Combined with heart-healthy olive oil and a rich roasted garlic aioli, this recipe delivers a nutrient-dense meal that sustains energy and supports overall wellness. Its gluten-free and low-carb profile ensures clean fuel for athletes, maintaining steady blood sugar and promoting lean muscle development.

Enjoy a wholesome, whole-food meal carefully crafted to support your active lifestyle and health goals.

Goal Fit

This low-carb venison meatball recipe is perfectly tailored for fitness enthusiasts aiming to optimize muscle growth and recovery. Lean venison packed with essential amino acids helps rebuild muscle tissue efficiently, while healthy fats from olive oil and avocado oil-based mayonnaise contribute to sustained energy and hormonal balance.
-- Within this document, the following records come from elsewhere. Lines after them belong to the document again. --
Lemma lru_step_in_step n (a b : Self) x :
  lru_in_step n a b → n + 1 < usize_mod →
  ∃ r a' b', try_encode x a = (Val r, a') ∧ decode r b = (Val x, b') ∧ lru_in_step (n + 1) a' b'.
Proof.
  intros (Henough & Hsz & Esz & Eenc & Hm) _. unfold try_encode, decode, next_encoding.
  destruct (decide (x ∈ (lru_iter (lru_cache_encoder a)).*1)) as [[e Hin]%elem_of_keys|Hx].
  - destruct (mirror_get _ _ _ _ _ _ Henough Hm Hin) as (E1 & E2 & Hm').
    unfold bind, gets, modify, ret, unwrap. destruct (lru_get x _) as [r1 en] eqn:G1. cbn in E1.
    subst r1. destruct (lru_get e _) as [r2 de] eqn:G2. cbn in E2, Hm'. subst r2.
    do 3 eexists. split; [reflexivity|]. cbn. rewrite G2. cbn. split; [reflexivity|].
    split_and!; done.
  - destruct (get_none x (lru_cache_encoder a) Hx) as (E1 & I1 & C1).
    unfold bind, gets, modify, ret, unwrap, lift.
    destruct (lru_get x (lru_cache_encoder a)) as [r1 en] eqn:G1. cbn in E1, I1, C1. subst r1.
    assert (Hm1 : mirror (size a) en (lru_cache_decoder b) (encoding a)).
    { destruct Hm as [[? ?] ? ? ? ?]. split; rewrite ?I1, ?C1; done. }
    rewrite <-I1 in Hx. clear Hm I1 C1 G1.
    assert (Hlens : lru_len en = len (lru_iter en) ∧
      lru_len (lru_cache_decoder b) = len (lru_iter en)).
    { rewrite !lru_len_iter, (mi_swap _ _ _ _ Hm1). unfold len. by rewrite length_fmap. }
    destruct Hlens as [L1 L2]. rewrite L1. cbn. pose proof (mi_len _ _ _ _ Hm1) as Hlen.
    destruct (N.eqb_spec (len (lru_iter en)) (size a)) as [Hfull|Hroom].
    + destruct (mirror_replace _ _ _ _ x Henough Hsz Hm1 Hx Hfull) as (y & e & P1 & P2 & Hm2).
      destruct (lru_pop_lru en) as [p1 en']. cbn in P1, Hm2. subst p1.
      destruct (lru_pop_lru (lru_cache_decoder b)) as [p2 de']. cbn in P2, Hm2. subst p2.
      do 3 eexists. split; [reflexivity|]. cbn. rewrite L2, Esz, (proj2 (N.eqb_eq _ _) Hfull). cbn.
      split; [reflexivity|]. split_and!; done.
    + assert (Hroom' : len (lru_iter en) < size a) by lia.
      destruct (next_exists _ _ _ Henough Hroom' (mi_coded _ _ _ _ Hm1)) as [added Hadd].
      pose proof (mirror_add _ _ _ _ x added Henough Hm1 Hx Hroom' Hadd) as Hm2.
      do 3 eexists. split; [cbn; rewrite Hadd; cbn; reflexivity|]. cbn.
      rewrite L2, Esz, (proj2 (N.eqb_neq _ _) Hroom). cbn. rewrite Eenc, Hadd. cbn.
      split; [reflexivity|]. split_and!; done.
Qed.

#[export] Instance LRUniCache_lockstep : Lockstep Self X E := {|
  fits sz := enough_encodings E sz ∧ sz ≠ 0;
  in_step := lru_in_step;
  new_in_step := lru_new_in_step;
  step_in_step := lru_step_in_step
|}.

(** *** Clones *)

Lemma push_all (c : lru E X) l :
  NoDup (l.*2) → (∀ e, e ∈ l.*2 → e ∉ (lru_iter c).*1) →
  len (lru_iter c) + len l ≤ lru_cap c →
  let c' := foldl (λ c p, (lru_push p.2 p.1 c).2) c l in
  lru_iter c' = reverse (prod_swap <$> l) ++ lru_iter c ∧ lru_cap c' = lru_cap c.
Proof.
  revert c. induction l as [|[x e] l IH]; intros c Hnd Hnew Hlen; [done|]. cbn [foldl fst snd].
  rewrite fmap_cons in Hnd, Hnew. rewrite len_cons in Hlen. apply NoDup_cons in Hnd as [He Hnd].
  destruct (push_room e x c) as [Ei Ec].
  { apply Hnew. left. }
  { rewrite lru_len_iter. lia. }
  destruct (IH (lru_push e x c).2 Hnd) as [Ei' Ec'].
  - rewrite Ei. cbn. intros e' He' [->|Hin]%elem_of_cons; [done|].
    by apply (Hnew e'); [right|].
  - rewrite Ei, Ec, len_cons. lia.
  - rewrite Ei', Ec', Ei, Ec. by rewrite fmap_cons, reverse_cons, <-app_assoc.
Qed.

(** A clone decodes what comes next.  Whatever an encoder has encoded before: the clone of its cache
    decodes every stream that the encoder goes on with. *)
Theorem lru_clone_decodes n (a b : Self) fields :
  in_step n a b → n + len fields < usize_mod →
  ∃ c rs a' c', clone a = Val c ∧ encode_all fields a = (Val rs, a') ∧
    decode_all rs c = (Val fields, c').
Proof.
  intros (Henough & Hsz & _ & _ & Hm) Hn.
  destruct Hm as [[Hc1 _] _ Hkeys Hlen Hcoded]. unfold clone. rewrite (proj2 (N.eqb_neq _ _) Hsz).
  set (l := lru_iter (lru_cache_encoder a)) in *.
  destruct (push_all (lru_new (size a)) (reverse l)) as [Ei Ec].
  - rewrite fmap_reverse. rewrite reverse_Permutation. by eapply coded_nodup.
  - intros e _. rewrite iter_new. apply not_elem_of_nil.
  - rewrite iter_new, cap_new, len_nil. unfold len in *. rewrite length_reverse. lia.
  - rewrite iter_new, app_nil_r, fmap_reverse, reverse_involutive in Ei. rewrite cap_new in Ec.
    set (c := {| lru_cache_encoder := lru_new 1; lru_cache_decoder := foldl _ _ _;
                 encoding := encoding a; size := size a |}).
    assert (Hs : in_step n a c) by (split_and!; done).
    destruct (stream_in_step n a c fields Hs Hn) as (rs & a' & c' & Ea & Ec' & _).
    exists c, rs, a', c'. split_and!; done.
Qed.

(** C36.  Encoding and decoding are inverse.  If the encodings suffice for its size, a cache decodes every
    stream of fields that another cache of this size has encoded. *)
Theorem lru_roundtrip sz (fields : list X) :
  enough_encodings E sz → sz ≠ 0 → len fields < usize_mod →
  ∃ c rs a b, (LRUniCache.new sz : outcome Self) = Val c ∧
    encode_all fields c = (Val rs, a) ∧ decode_all rs c = (Val fields, b).
Proof.
  intros Henough Hsz Hn.
  destruct (stream_roundtrip (C := Self) (X := X) (E := E) sz fields)
    as (c & rs & a & b & ? & ? & ? & _); [by split|done|]. by exists c, rs, a, b.
Qed.

(** Clones are made to be sent to followers, but their encoder is empty: deserializing a clone from
    a format that tells lengths panics. *)
Theorem clone_cannot_be_deserialized (s c : Self) :
  clone s = Val c → LRUniCache_through_serde true c = Panic UnwrapNone.
Proof.
  unfold clone. destruct (size s =? 0); [done|]. intros [= <-].
  unfold LRUniCache_through_serde, LruWrapper.serialize. cbn. by rewrite iter_new.
Qed.
End lockstep.

(** ** What serde does to a cache *)

Section serde.
Context {K V : Type} `{LruCache K V, EqDecision K, EqDecision V, !LruLaws K V}.

Lemma push_pairs (c : lru K V) (l : list (K * V)) :
  NoDup l.*1 → (∀ k, k ∈ l.*1 → k ∉ (lru_iter c).*1) →
  len (lru_iter c) + len l ≤ lru_cap c →
  let c' := foldl (λ c p, (lru_push p.1 p.2 c).2) c l in
  lru_iter c' = reverse l ++ lru_iter c ∧ lru_cap c' = lru_cap c.
Proof.
  revert c. induction l as [|[k v] l IH]; intros c Hnd Hnew Hlen; [done|]. cbn [foldl fst snd].
  rewrite fmap_cons in Hnd, Hnew. rewrite len_cons in Hlen. apply NoDup_cons in Hnd as [Hk Hnd].
  destruct (push_room k v c) as [Ei Ec].
  { apply Hnew. left. }
  { rewrite lru_len_iter. lia. }
  destruct (IH (lru_push k v c).2 Hnd) as [Ei' Ec'].
  - rewrite Ei. cbn. intros k' Hk' [->|Hin]%elem_of_cons; [done|]. by apply (Hnew k'); [right|].
  - rewrite Ei, Ec, len_cons. lia.
  - rewrite Ei', Ec', Ei, Ec. by rewrite reverse_cons, <-app_assoc.
Qed.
Its naturally low-carb and gluten-free composition fits seamlessly into weight management, keto, or clean-eating plans, stabilizing insulin and fueling prolonged workouts. The flavorful blend of herbs and spices provides antioxidants and anti-inflammatory benefits to enhance recovery and cardiovascular health.

Simple yet nutrient-dense, this recipe is ideal for meal prep, athlete fueling, and anyone pursuing a balanced, high-protein diet to support fitness goals. Add it to your PowerProteinPlates rotation for effective, delicious post-workout meals.

Protein Density

Featuring lean venison, this recipe boasts a high protein density that supports muscle repair and lean mass gains. Venison is a premium source of complete protein with low fat content, making these meatballs an excellent option for fitness-friendly meal plans focused on muscle development and weight control.

Complemented by nutrient-rich ingredients like egg and almond flour, this dish offers a balanced macronutrient profile without excess carbohydrates, aligning well with low-carb and whole-food nutritional strategies. The inclusion of fresh parsley and roasted garlic adds antioxidant properties to support reduction of exercise-induced inflammation.

Overall, this recipe delivers a protein-packed, nutrient-dense meal that enhances energy levels, supports lean muscle growth, and fits naturally into gluten-free and health-conscious dietary lifestyles.